Wrongful pregnancy lawsuit

Williams sued, charging that she told the surgeon “that she and her husband were carriers of the sickle cell trait; that they had a son afflicted with sickle cell disease; and that they desired permanent sterility to avoid conceiving another child with sickle cell disease.”  According to the lawsuit, Williams’ surgeon scheduled a bilateral tubal ligation procedure following their discussion.

The lawsuit seeks to recover compensation for Williams’s personal injury, emotional distress, and lost wages.  In addition, Williams and her husband request an award for “the extraordinary expenses that Plaintiffs will incur in raising Kennadi Williams to the age of majority.”

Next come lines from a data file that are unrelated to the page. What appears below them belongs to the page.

(** * SE-MobileNet-v2: a shallow embedding of
      [fblib/networks/classification/se_mobilenet_v2.py]

    The file follows the Python module top-down:
    - [Py]: the fragment of Python the module relies on (exceptions as a
      result type, binary64 floats with [int * float], [int(x)], [float / int],
      [math.sqrt], [str.replace], [in] on strings, ordered dictionaries);
    - [Arch]: the layer descriptors and the constructors [conv_bn],
      [conv_1x1_bn], [SEMobile], [InvertedResidual], [SEMobileNetV2] together
      with [_initialize_weights];
    - [Forward]: the forward passes of [SEMobile] and [InvertedResidual] on
      tensors whose entries are idealised as real numbers, as values and,
      for [SEMobile], on a storage of flat buffers where [view] aliases and
      [nn.ReLU6(inplace=True)] overwrites;
    - [Loader]: the checkpoint handling of [se_mobilenet_v2]. *)

From Stdlib Require Import ZArith List Bool String Ascii Lia.
From Stdlib Require Import Floats.SpecFloat.
From Stdlib Require Import Reals Lra.
Import ListNotations.

Set Implicit Arguments.

(* ================================================================== *)
(** * The Python fragment *)
(* ================================================================== *)
Module Py.

(** The exceptions the module can raise, directly or through the library. *)
Inductive exn : Type :=
| AssertionError
| OverflowError
| ValueError
| ZeroDivisionError
| IndexError
| KeyError
| RuntimeError
| IOError.

(** A computation either returns or raises. *)
Inductive result (A : Type) : Type :=
| Ok (a : A)
| Err (e : exn).
Arguments Ok {A} a.
Arguments Err {A} e.

Definition bind {A B : Type} (c : result A) (k : A -> result B) : result B :=
  match c with
  | Ok a => k a
  | Err e => Err e
  end.

Definition py_assert (b : bool) : result unit :=
  if b then Ok tt else Err AssertionError.

Definition is_ok {A : Type} (c : result A) : bool :=
  match c with Ok _ => true | Err _ => false end.

Module Notations.
Declare Scope py_scope.
Delimit Scope py_scope with py.
Notation "x <- c ;; k" := (bind c (fun x => k))
  (at level 61, c at next level, right associativity) : py_scope.
Notation "c ;;; k" := (bind c (fun _ => k))
  (at level 61, right associativity) : py_scope.
End Notations.
Import Notations.
Local Open Scope py_scope.

(** [for x in xs: s = body(x, s)] with exceptions leaving the loop. *)
Fixpoint for_each {A S : Type} (body : A -> S -> result S) (xs : list A) (s : S)
  : result S :=
  match xs with
  | [] => Ok s
  | x :: rest => s' <- body x s ;; for_each body rest s'
  end.

(** [for i in range(n)]: the indices [i, i+1, ...], [count] of them. *)
Fixpoint for_range {S : Type} (body : Z -> S -> result S) (i : Z) (count : nat)
  (s : S) : result S :=
  match count with
  | O => Ok s
  | Datatypes.S k => s' <- body i s ;; for_range body (i + 1)%Z k s'
  end.

(** ** Floats: IEEE 754 binary64, as Python's [float] *)
Definition float : Type := spec_float.
Definition prec : Z := 53.
Definition emax : Z := 1024.

Definition fmul : float -> float -> float := SFmul prec emax.
Definition fdiv : float -> float -> float := SFdiv prec emax.
Definition fsqrt : float -> float := SFsqrt prec emax.
(** [x > y] is [y < x]; any comparison with a NaN is [False]. *)
Definition fgt (x y : float) : bool := SFltb y x.
Definition flt (x y : float) : bool := SFltb x y.
(** * reposter.py: the SendGrid event reposter, its uploaders and dispatcher

    A shallow embedding of [src/reposter.py].  Python objects that the
    program mutates ([Uploader], [EventDispatcher]) are records threaded
    through a small state/exception/output monad; dictionaries are
    [gmap]s; the calls that leave the process ([getPage], [logging]) are
    recorded as an output trace. *)

From Stdlib Require Import ZArith List Permutation.
From stdpp Require Import base option list strings pretty gmap fin_maps.

Import ListNotations.
Open Scope string_scope.
Open Scope list_scope.

#[local] Set Warnings "-register-all".

(** ** Values *)

(** What [json.loads] yields: [None], booleans, numbers, strings, lists
    and dictionaries keyed by strings.  The program never computes on a
    number, so a float is carried by its literal. *)
Inductive json : Type :=
| JNull
| JBool (b : bool)
| JInt (n : Z)
| JFloat (lit : string)
| JStr (s : string)
| JArr (items : list json)
| JObj (fields : gmap string json).

(** The exceptions the modelled code can raise. *)
Inductive exn : Type :=
| KeyError (key : json)
| AttributeError (attr : string)
| TypeError (msg : string).

Inductive result (A : Type) : Type :=
| Ok (a : A)
| Raise (e : exn).
Arguments Ok {A} a.
Arguments Raise {A} e.

(** A lookup failure is Python's [KeyError]. *)
Definition is_lookup_failure {A} (r : result A) : Prop :=
  match r with Raise (KeyError _) => True | _ => False end.

(** ** Calls that leave the process *)

(** The arguments of one [getPage] call. *)
Record Request : Type := mkRequest {
  req_url : string;
  req_headers : list (string * string);
  req_method : string;
  req_postdata : string
}.

Inductive level : Type := INFO | ERROR.

Inductive effect : Type :=
| Log (lvl : level) (fmt : string) (args : list json)
| GetPage (req : Request).

(** The outbound calls among the effects of a step. *)
Definition posts (out : list effect) : list Request :=
  omap (fun e => match e with GetPage r => Some r | Log _ _ _ => None end) out.

(** ** The monad of method bodies

    A method body runs on the state of [self]; it yields a value or
    raises, and in both cases leaves a state and a trace of effects:
    what was assigned before a [raise] stays assigned. *)
Definition Py (St A : Type) : Type := St -> result A * St * list effect.

Definition ret {St A} (a : A) : Py St A := fun s => (Ok a, s, []).

Definition bind {St A B} (m : Py St A) (f : A -> Py St B) : Py St B :=
  fun s =>
    match m s with
    | (Ok a, s1, o1) => let '(r, s2, o2) := f a s1 in (r, s2, o1 ++ o2)
    | (Raise e, s1, o1) => (Raise e, s1, o1)
    end.

Definition raise {St A} (e : exn) : Py St A := fun s => (Raise e, s, []).
Definition get {St} : Py St St := fun s => (Ok s, s, []).
Definition put {St} (s : St) : Py St unit := fun _ => (Ok tt, s, []).
Definition emit {St} (e : effect) : Py St unit := fun s => (Ok tt, s, [e]).
Definition lift {St A} (r : result A) : Py St A := fun s => (r, s, []).

Declare Scope py_scope.
Delimit Scope py_scope with py.
Notation "x <- m ;; k" := (bind m (fun x => k))
  (at level 100, m at next level, right associativity) : py_scope.
Notation "m ;; k" := (bind m (fun _ => k))
  (at level 100, right associativity) : py_scope.

(** Projections of the outcome of a method call. *)
Definition outcome {St A} (x : result A * St * list effect) : result A := x.1.1.
Definition state_after {St A} (x : result A * St * list effect) : St := x.1.2.
Definition effects {St A} (x : result A * St * list effect) : list effect := x.2.

(** ** Dictionary access *)

(** [obj.get(key, dflt)]: only a dictionary has the method. *)
Definition py_get (obj : json) (key : string) (dflt : json) : result json :=
  match obj with
  | JObj d => Ok (default dflt (d !! key))
  | _ => Raise (AttributeError "get")
  end.

(** [obj[key]] with a string key. *)
Definition py_getitem (obj : json) (key : string) : result json :=
  match obj with
  | JObj d => match d !! key with
              | Some v => Ok v
              | None => Raise (KeyError (JStr key))
              end
  | JArr _ => Raise (TypeError "list indices must be integers")
  | JStr _ => Raise (TypeError "string indices must be integers")
  | _ => Raise (TypeError "object has no attribute '__getitem__'")
  end.

(** The name of the type of a value, as the interpreter's messages give
    it.  An integer that [json.loads] read is an [int] when it fits the
    machine word; beyond it Python 2 makes a [long], which [JInt] does
    not tell apart. *)
Definition py_type_name (obj : json) : string :=
  match obj with
  | JNull => "NoneType"
  | JBool _ => "bool"
  | JInt _ => "int"
  | JFloat _ => "float"
  | JStr _ => "unicode"
  | JArr _ => "list"
  | JObj _ => "dict"
  end.

(** [for x in obj]: the items of a list, the keys of a dictionary, the
    characters of a string; nothing else can be iterated, and the
    [TypeError] names the type. *)
Definition py_iter (obj : json) : result (list json) :=
  match obj with
  | JArr items => Ok items
  | JObj d => Ok (JStr <$> (map_to_list d).*1)
  | JStr s => Ok ((fun c => JStr (String c EmptyString)) <$> String.list_ascii_of_string s)
  | _ => Raise (TypeError ("'" +:+ py_type_name obj +:+ "' object is not iterable"))
  end.

(** [len(l)] as a Python integer. *)
Definition py_len (l : list json) : json := JInt (Z.of_nat (length l)).

(** ** [class Uploader] *)

Module Uploader.

(** The attributes of one uploader.  [deferred] is [None] or the
    [Deferred] of the page request under way, which is kept here by the
    request it stands for; a [Deferred] object is true in a condition.
    [events_being_sent] is not assigned by [__init__]: it is [None] until
    the first [run] that sends. *)
Record t : Type := mk {
  name : string;
  url : string;
  deferred : option Request;
  queue : list json;
  events_being_sent : option (list json)
}.

Definition set_deferred (d : option Request) (self : t) : t :=
  mk (name self) (url self) d (queue self) (events_being_sent self).
Definition set_queue (q : list json) (self : t) : t :=
  mk (name self) (url self) (deferred self) q (events_being_sent self).
Definition set_events_being_sent (b : list json) (self : t) : t :=
  mk (name self) (url self) (deferred self) (queue self) (Some b).

(** [Uploader(name, url)] *)
Definition init (name url : string) : t :=
  mk name url None [] None.

(** Reading [self.events_being_sent]. *)
Definition get_events_being_sent : Py t (list json) :=
  (self <- get ;;
   match events_being_sent self with
   | Some b => ret b
   | None => raise (AttributeError "events_being_sent")
   end)%py.

Definition modify (f : t -> t) : Py t unit :=
  (self <- get ;; put (f self))%py.

Definition append (event : json) : Py t unit :=
  (self <- get ;;
   put (set_queue (queue self ++ [event]) self))%py.

Section Methods.

(** [json.dumps], the library's serializer. *)
Variable json_dumps : json -> string.

Definition run : Py t unit :=
  (self <- get ;;
   if bool_decide (is_Some (deferred self)) || (length (queue self) =? 0)%nat
   then ret tt
   else
     modify (set_events_being_sent (queue self)) ;;
     modify (set_queue []) ;;
     batch <- get_events_being_sent ;;
     let req := mkRequest (url self) [] "POST" (json_dumps (JArr batch)) in
     emit (GetPage req) ;;
     (* addCallback and addErrback: the reactor calls one of
        deferred_callback and deferred_errback when the page ends *)
     modify (set_deferred (Some req)))%py.

End Methods.

Definition deferred_callback (response : string) : Py t unit :=
  (batch <- get_events_being_sent ;;
   self <- get ;;
   emit (Log INFO "Uploaded %d events to %s" [py_len batch; JStr (name self)]) ;;
   modify (set_events_being_sent []) ;;
   modify (set_deferred None))%py.

(** [error] is the failure as [repr] prints it. *)
Definition deferred_errback (error : string) : Py t unit :=
  (self <- get ;;
   emit (Log ERROR "Could not upload events for %s: %s"
           [JStr (name self); JStr error]) ;;
   batch <- get_events_being_sent ;;
   self <- get ;;
   put (set_queue (batch ++ queue self) self) ;;
   modify (set_deferred None))%py.

End Uploader.

(** ** [class EventDispatcher] *)

(** A [for] loop over a list: the body runs on each item in turn, and a
    raise in the body ends the loop. *)
Fixpoint for_each {St A} (items : list A) (body : A -> Py St unit) : Py St unit :=
  match items with
  | [] => ret tt
  | x :: rest => (body x ;; for_each rest body)%py
  end.

Module EventDispatcher.

Record t : Type := mk {
  uploaders : gmap string Uploader.t
}.

(** [self.uploaders[name] = uploader] *)
Definition set_uploader (name : string) (uploader : Uploader.t) (self : t) : t :=
  mk (<[name := uploader]> (uploaders self)).

(** [EventDispatcher()], given [settings.DEPLOYMENT_URLS].  The
    dictionary is walked in the order [map_to_list] gives, which stands
    for the order of Python's [items()]. *)
Definition init (DEPLOYMENT_URLS : gmap string string) : Py t unit :=
  (put (mk ∅) ;;
   for_each (map_to_list DEPLOYMENT_URLS)
     (fun '(name, url) =>
        self <- get ;; put (set_uploader name (Uploader.init name url) self)) ;;
   self <- get ;;
   let keys := (map_to_list (uploaders self)).*1 in
   emit (Log INFO "%d uploaders: %r"
           [JInt (Z.of_nat (length keys)); JArr (JStr <$> keys)]))%py.

(** The dispatcher [EventDispatcher()] builds. *)
Definition create (DEPLOYMENT_URLS : gmap string string) : t :=
  state_after (init DEPLOYMENT_URLS (mk ∅)).

Definition get_uploader_name (event : json) : result json :=
  match py_get event "unique_args" (JObj ∅) with
  | Ok unique_args => py_get unique_args "deployment" (JStr "DEFAULT")
  | Raise e => Raise e
  end.

(** [self.uploaders[name].m(...)]: the lookup of [name], then the method
    [m] run on the uploader found, which stays in the dictionary.  The
    keys of the dictionary are strings; a list or a dictionary cannot be
    hashed, and any other value is a key that is not there. *)
Definition on_uploader {A} (name : json) (m : Py Uploader.t A) : Py t A :=
  fun self =>
    match name with
    | JStr key =>
        match uploaders self !! key with
        | Some uploader =>
            let '(r, uploader', out) := m uploader in
            (r, set_uploader key uploader' self, out)
        | None => (Raise (KeyError name), self, [])
        end
    | JArr _ => (Raise (TypeError "unhashable type: 'list'"), self, [])
    | JObj _ => (Raise (TypeError "unhashable type: 'dict'"), self, [])
    | _ => (Raise (KeyError name), self, [])
    end.

Definition add_event (event : json) : Py t unit :=
  (name <- lift (get_uploader_name event) ;;
   event_type <- lift (py_getitem event "event") ;;
   email <- lift (py_getitem event "email") ;;
   emit (Log INFO "ADD_EVENT: %s %s -> uploader %s" [event_type; email; name]) ;;
   on_uploader name (Uploader.append event))%py.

The surgeon sought to dismiss the case, arguing that Illinois law barred plaintiffs in a wrongful pregnancy lawsuit from recovering compensation for the “extraordinary expenses” of raising a child born as a result.  The trial court refused to dismiss the lawsuit but asked the appeals court to review the decision because it raised a legal issue that Illinois courts had not yet resolved.

Appeals court decision

On February 26, the appeals court affirmed the trial judge’s ruling.  The court held that the birth of a child with sickle cell disease was “a natural and probable result” of the surgeon’s negligent performance of the sterilization procedure.  The court also ruled that the surgeon should have foreseen that any negligence in his surgery could lead to the birth of a child suffering from sickle cell disease.  As a result, plaintiffs could seek to recover for the costs of raising such a critically ill child.

Williams, who is now 44 years old, said “I love Kennadi with all my heart, and that’s the honest-to-God truth. But it’s been a life change for everybody –- my whole family.”

The wrongful birth lawsuit is now pending in the trial court.